Patterns Cookbook¶
Common shapes of task code, with explanations of why each one works the way it does. Use these as templates; adapt to your problem.
Pattern 1: Safe-to-retry external API call¶
The most common pattern. The task hits an external service that should be idempotent but you don't want to rely on luck. Relier guarantees exactly-once execution on your side.
@rl_task(
queue="default",
idempotent=True,
idempotency_ttl=86400, # cache result for 24 h
soft_timeout=8, # warn at 8 s
hard_timeout=10, # cancel at 10 s
)
async def charge_customer(customer_id: str, amount_cents: int) -> dict:
return await stripe.charge(customer_id, amount_cents)
What you get:
- Same
(customer_id, amount_cents)dispatched twice within 24 h → runs once. Second dispatch returns the cached result without touching Stripe. - Worker dies between Stripe ACK and Celery ACK → Phoenix re-queues. Idempotency check sees the cached result and returns it.
- Stripe hangs → hard timeout at 10 s, DLQ'd with
reason=TimeoutError.
When NOT to use:
- When the arguments aren't a stable identifier (e.g., contain timestamps or free-form payloads). Use Pattern 2: manual idempotency key instead.
Pattern 2: Manual idempotency key¶
Auto-keyed idempotent=True hashes all arguments.

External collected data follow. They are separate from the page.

Lemma demo_phys_inv : phys_inv demo_phys demo_bitmap demo_refs.
Proof.
  split; [done|done|apply demo_bitmap_wf|by apply bytes_ok_check|done|].
  intros j Hj. destruct (decide (j = 0)) as [->|]; [done|]. destruct (decide (j = 2)) as [->|]; [done|].
  intros _. unfold FrameRefcount.count. destruct (decide (j < 10)) as [Hlt|Hge].
  - assert (j = 1 \/ j = 3 \/ j = 4 \/ j = 5 \/ j = 6 \/ j = 7 \/ j = 8 \/ j = 9) as E by lia.
    by destruct E as [->|[->|[->|[->|[->|[->|[->| ->]]]]]]].
  - rewrite (proj2 (nthZ_None _ j)); [done|]. change (lenZ (references demo_refs)) with 10. lia.
Qed.

Lemma copy_on_write_moves_one_reference_witness :
  let p := 0x2004 / 4096 in
  (FrameRefcount.count demo_refs p <= 1 /\
   get_frame_for_copy_on_write demo_phys 0x2004 = Ret (demo_phys, Ok (Frame.new 0x2004))) \/
  (1 < FrameRefcount.count demo_refs p /\ exists s st' bm' r',
     get_frame_for_copy_on_write demo_phys 0x2004 = Ret (st', Ok (s * 4096)) /\
     phys_inv st' bm' r' /\ occupied demo_bitmap s = false /\ s <> p /\
     (forall j, 0 <= j -> occupied bm' j = (s =? j) || occupied demo_bitmap j) /\
     (forall j, FrameRefcount.count r' j =
        if s =? j then 1 else if p =? j then FrameRefcount.count demo_refs p - 1
        else FrameRefcount.count demo_refs j)) \/
  (1 < FrameRefcount.count demo_refs p /\
   get_frame_for_copy_on_write demo_phys 0x2004 = Ret (demo_phys, Err NoAvailableSpace) /\
   forall j, 0 <= j < frame_count demo_bitmap -> occupied demo_bitmap j = true).
Proof.
  apply (copy_on_write_moves_one_reference demo_phys demo_bitmap demo_refs 0x2004);
    [apply demo_phys_inv|simpl; lia|done].
Defined.

(** 640 KiB with a reserved hole, and the frames from 1 MiB on. *)
Definition demo_map : list MapEntry := [mkMapEntry 0 0xa0000 1 0; mkMapEntry 0xa0000 0x60000 2 0; mkMapEntry 0x100000 0x20000 1 0].

Lemma init_allocator_reserves_table_witness :
  exists bm, init_allocator (fun _ => 0) 0x1000 demo_map = Ret (mkPhysState (Some bm) None) /\
    FrameBitmap.wf bm /\ padded bm /\ frame_count bm = 288 /\
    (forall j, 0 <= j -> occupied bm j = false <->
       (exists a, a / 4096 = j /\ usable_byte demo_map a) /\ ~ (0x1000 / 4096 <= j < 0x1000 / 4096 + 1)) /\
    (Forall (fun e => region_type e = REGION_TYPE_FREE -> base e mod 4096 = 0 /\ me_length e mod 4096 = 0) demo_map ->
     forall a, 0 <= a -> occupied bm (a / 4096) = false -> usable_byte demo_map a) /\
    (~ (0 < 288 mod 32768 < 8) ->
     forall a, 0x1000 <= a < 0x1000 + lenZ (map bm) -> occupied bm (a / 4096) = true).
Proof.
  apply (init_allocator_reserves_table (fun _ => 0) 0x1000 demo_map);
    [by intros; mach_unfold; lia|lia|done| |done|by vm_compute].
  repeat constructor; cbn; try lia; done.
Defined.
Lemma insert_node_mid lo a s l1 t r l2 hi :
  ordered lo l1 a -> ordered a ((t, r) :: l2) hi -> a < t ->
  insert_node a s (l1 ++ (t, r) :: l2) = l1 ++ (a, s) :: (t, r) :: l2.
Proof.
  revert lo. induction l1 as [|[b z] l1 IH]; intros lo H1 H2 Hat; simpl.
  - destruct (Z.ltb_spec a t); [done|lia].
  - simpl in H1. destruct H1 as (_ & _ & _ & Hz & H1). pose proof (ordered_le _ _ _ H1).
    destruct (Z.ltb_spec a b); [lia|]. by rewrite (IH _ H1 H2 Hat).
Qed.

(** Linking the rest of a split node and the node itself restores the list. *)
Lemma released_split al m used l1 a s l2 x :
  heap_inv m al (l1 ++ (a, s) :: l2) used -> 12 <= x -> 12 <= s - x -> x mod 4 = 0 ->
  released a x (l1 ++ (a + x, s - x) :: l2) = merged (l1 ++ (a, s) :: l2).
Proof.
  intros Hinv Hx Hsx Hx4.
  destruct (ordered_mid _ _ _ _ _ _ (hi_ordered _ _ _ _ Hinv)) as (Ho1 & Ha4 & Hs4 & _ & Ho2).
  assert (released a x (l1 ++ (a + x, s - x) :: l2) = merged (insert_node a x (l1 ++ (a + x, s - x) :: l2))) as -> by by destruct l1.
  erewrite insert_node_mid; [|exact Ho1| |lia].
  - rewrite merged_split. by replace (x + (s - x)) with s by lia.
  - simpl. split_and!; [lia|mlia|mlia|lia|]. by replace (a + x + (s - x)) with (a + s) by lia.
Qed.
(** The fresh table gives the page its frame and changes no other translation. *)
Lemma fresh_walk f :
  Frame.aligned f -> occupied bm (f / 4096) = false -> ~ has_table m dir d ->
  walk (fresh_table f) dir vaddr = Some (frame + vaddr mod 4096) /\
  forall w, is_u32 w -> dir_index w < 1023 -> w / 4096 <> vaddr / 4096 ->
    walk (fresh_table f) dir w = walk m dir w.
Proof.
  intros Hfa Hfree Hnot. destruct map_indices as [Hdi Hti]. pose proof (vo_self _ _ Hok) as (Hda & _).
  assert (Hne : f <> dir) by (intros ->; rewrite (vo_dir _ _ Hok) in Hfree; done).
  destruct (entry_value_shape 0 frame flags Hf ltac:(by vm_compute)) as (_ & E2 & E3).
  destruct (link_value_shape (dir_entry m dir d) f d Hfa ltac:(apply load32_range)) as (_ & L2 & L3).
  assert (Hded : dir_entry (fresh_table f) dir d = link_value (dir_entry m dir d) f d)
    by (rewrite fresh_has_table, decide_True by (done || lia); done).
  split.
  - rewrite (walk_entry _ _ _ f (entry_value 0 frame flags)); [by rewrite E2| | | |done].
    + unfold has_table. by rewrite Hded.
    + unfold table_of. by rewrite Hded.
    + rewrite fresh_cells by done. by rewrite !decide_True.
  - intros w Hw Hdw Hpage. destruct (index_range w Hw) as [Hdw' Htw].
    destruct (decide (dir_index w = d)) as [E|E].
    + assert (Ht : table_index w <> t) by (intros Ht; by apply Hpage, same_page).
      assert (walk m dir w = None) as ->.
      { unfold walk. change (pde m dir w) with (dir_entry m dir (dir_index w)). rewrite E.
        unfold has_table in Hnot. destruct (PageTableEntry.is_present _); [by destruct Hnot|reflexivity]. }
      unfold walk. destruct (PageTableEntry.is_present (pde _ _ w)); [|done].
      unfold pte, pte_addr, pde, pde_addr. rewrite E. fold (dir_entry (fresh_table f) dir d).
      rewrite Hded, L2, fresh_cells by done. by rewrite decide_True, decide_False.
    + assert (Hde : dir_entry (fresh_table f) dir (dir_index w) = dir_entry m dir (dir_index w))
        by (rewrite fresh_has_table, decide_False by done; done).
      apply walk_cells; [done|]. intros Hh.
      destruct (vo_tables _ _ Hok (dir_index w) ltac:(lia) Hh) as [Hn1 Hn2].
      rewrite fresh_cells; [|assumption|assumption|apply table_aligned|assumption].
      rewrite decide_False by (intros Ec; rewrite Ec in Hn2; congruence). by rewrite decide_False by (intros [Ec _]; congruence).
Qed.

Lemma fresh_vm_ok s bm' :
  0 <= s < 1048576 -> occupied bm s = false -> FrameBitmap.wf bm' ->
  (forall j, 0 <= j -> occupied bm' j = (s =? j) || occupied bm j) ->
  vm_ok (mkVM (fresh_table (s * 4096)) dir (mkPhysState (Some bm') (REF_COUNT (frames v))) (flushed v)) bm'.
Proof.
  intros Hs Hfree Hwf Hocc. destruct map_indices as [Hdi Hti].
  pose proof (vo_self _ _ Hok) as Hself. pose proof Hself as ([Hda1 Hda2] & _).
  assert (Hfa : Frame.aligned (s * 4096)) by (split; mlia).
  assert (E : s * 4096 / 4096 = s) by mlia.
  assert (Hne : s * 4096 <> dir).
  { intros Ec. pose proof (vo_dir _ _ Hok) as Hd'. rewrite <- Ec, E in Hd'. congruence. }
  destruct (link_value_shape (dir_entry m dir d) (s * 4096) d Hfa ltac:(apply load32_range)) as (_ & L2 & L3).
  split; simpl; [done|done| | |].
  - eapply (self_mapped_ext m); [|done]. replace (dir + 4092) with (dir + 4 * 1023) by lia.
    rewrite fresh_cells by (done || lia). by rewrite decide_False, decide_False by (lia || congruence).
  - rewrite Hocc by mlia. by rewrite (vo_dir _ _ Hok), orb_true_r.
  - intros d' Hd' Hh. unfold has_table, table_of in *. rewrite fresh_has_table in * by (assumption || lia).
    destruct (decide (d' = d)).
    + rewrite L2, E. split; [done|]. rewrite Hocc by lia. by rewrite Z.eqb_refl.
    + destruct (vo_tables _ _ Hok d' Hd' Hh) as [Hn1 Hn2]. split; [done|].
      destruct (table_aligned m dir d') as [Ht1 _]. rewrite Hocc by (unfold table_of in *; mlia).
      unfold table_of in Hn2. by rewrite Hn2, orb_true_r.
Qed.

When that's not what you
want e.g., a webhook payload contains a timestamp that changes between
retries use idempotency_lock with a key you control.
from relier.core.idempotency import idempotency_lock
@rl_task()
async def process_webhook(event_id: str, payload: dict) -> dict:
# event_id is the stable identifier; payload may differ across deliveries.
async with idempotency_lock(key=f"webhook:{event_id}", ttl=86400) as lock:
if lock.already_executed:
return lock.cached_result # short-circuit on duplicate
result = await handle_event(payload)
lock.set_result(result) # sync — committed automatically on exit
return result
Why the prefix (webhook:)? Keeps idempotency keys for different feature
areas from colliding. There's no enforcement just convention.
Pattern 3: Long task with resumable checkpoints¶
A task that processes a long list and might be killed mid-flight. The question every reader asks: how does the checkpoint know where the loop got to? Relier doesn't introspect your code. The task body must record progress somewhere accessible, and you have three honest choices.
3a: Checkpoint inline (simplest, most crash-resilient)¶
The task body calls ctx.set_partial after each item. No soft hook needed:
the latest progress is in Redis the moment the worker dies, so even a SIGKILL
loses at most one item.
from relier.tasks.context import TaskContext
@rl_task(hard_timeout=60)
async def reprocess_items(start_cursor: str = "0", ctx: TaskContext = None) -> dict:
cursor = (ctx.partial_result or {}).get("last_cursor", start_cursor)
count = 0
async for item in fetch(cursor):
await handle(item)
# Persist progress after each item.
await ctx.set_partial({"last_cursor": item.id})
count += 1
return {"processed": count}
One Redis write per item is fine for thousands-per-minute workloads. Move to pattern 3b or 3c when you're processing millions per minute.
3b: Track in ctx.metadata, save only at soft timeout¶
The task body writes to ctx.metadata (an in-memory dict on the context,
no Redis traffic). A soft-timeout hook reads ctx.metadata and persists a
single checkpoint just before the hard timeout fires.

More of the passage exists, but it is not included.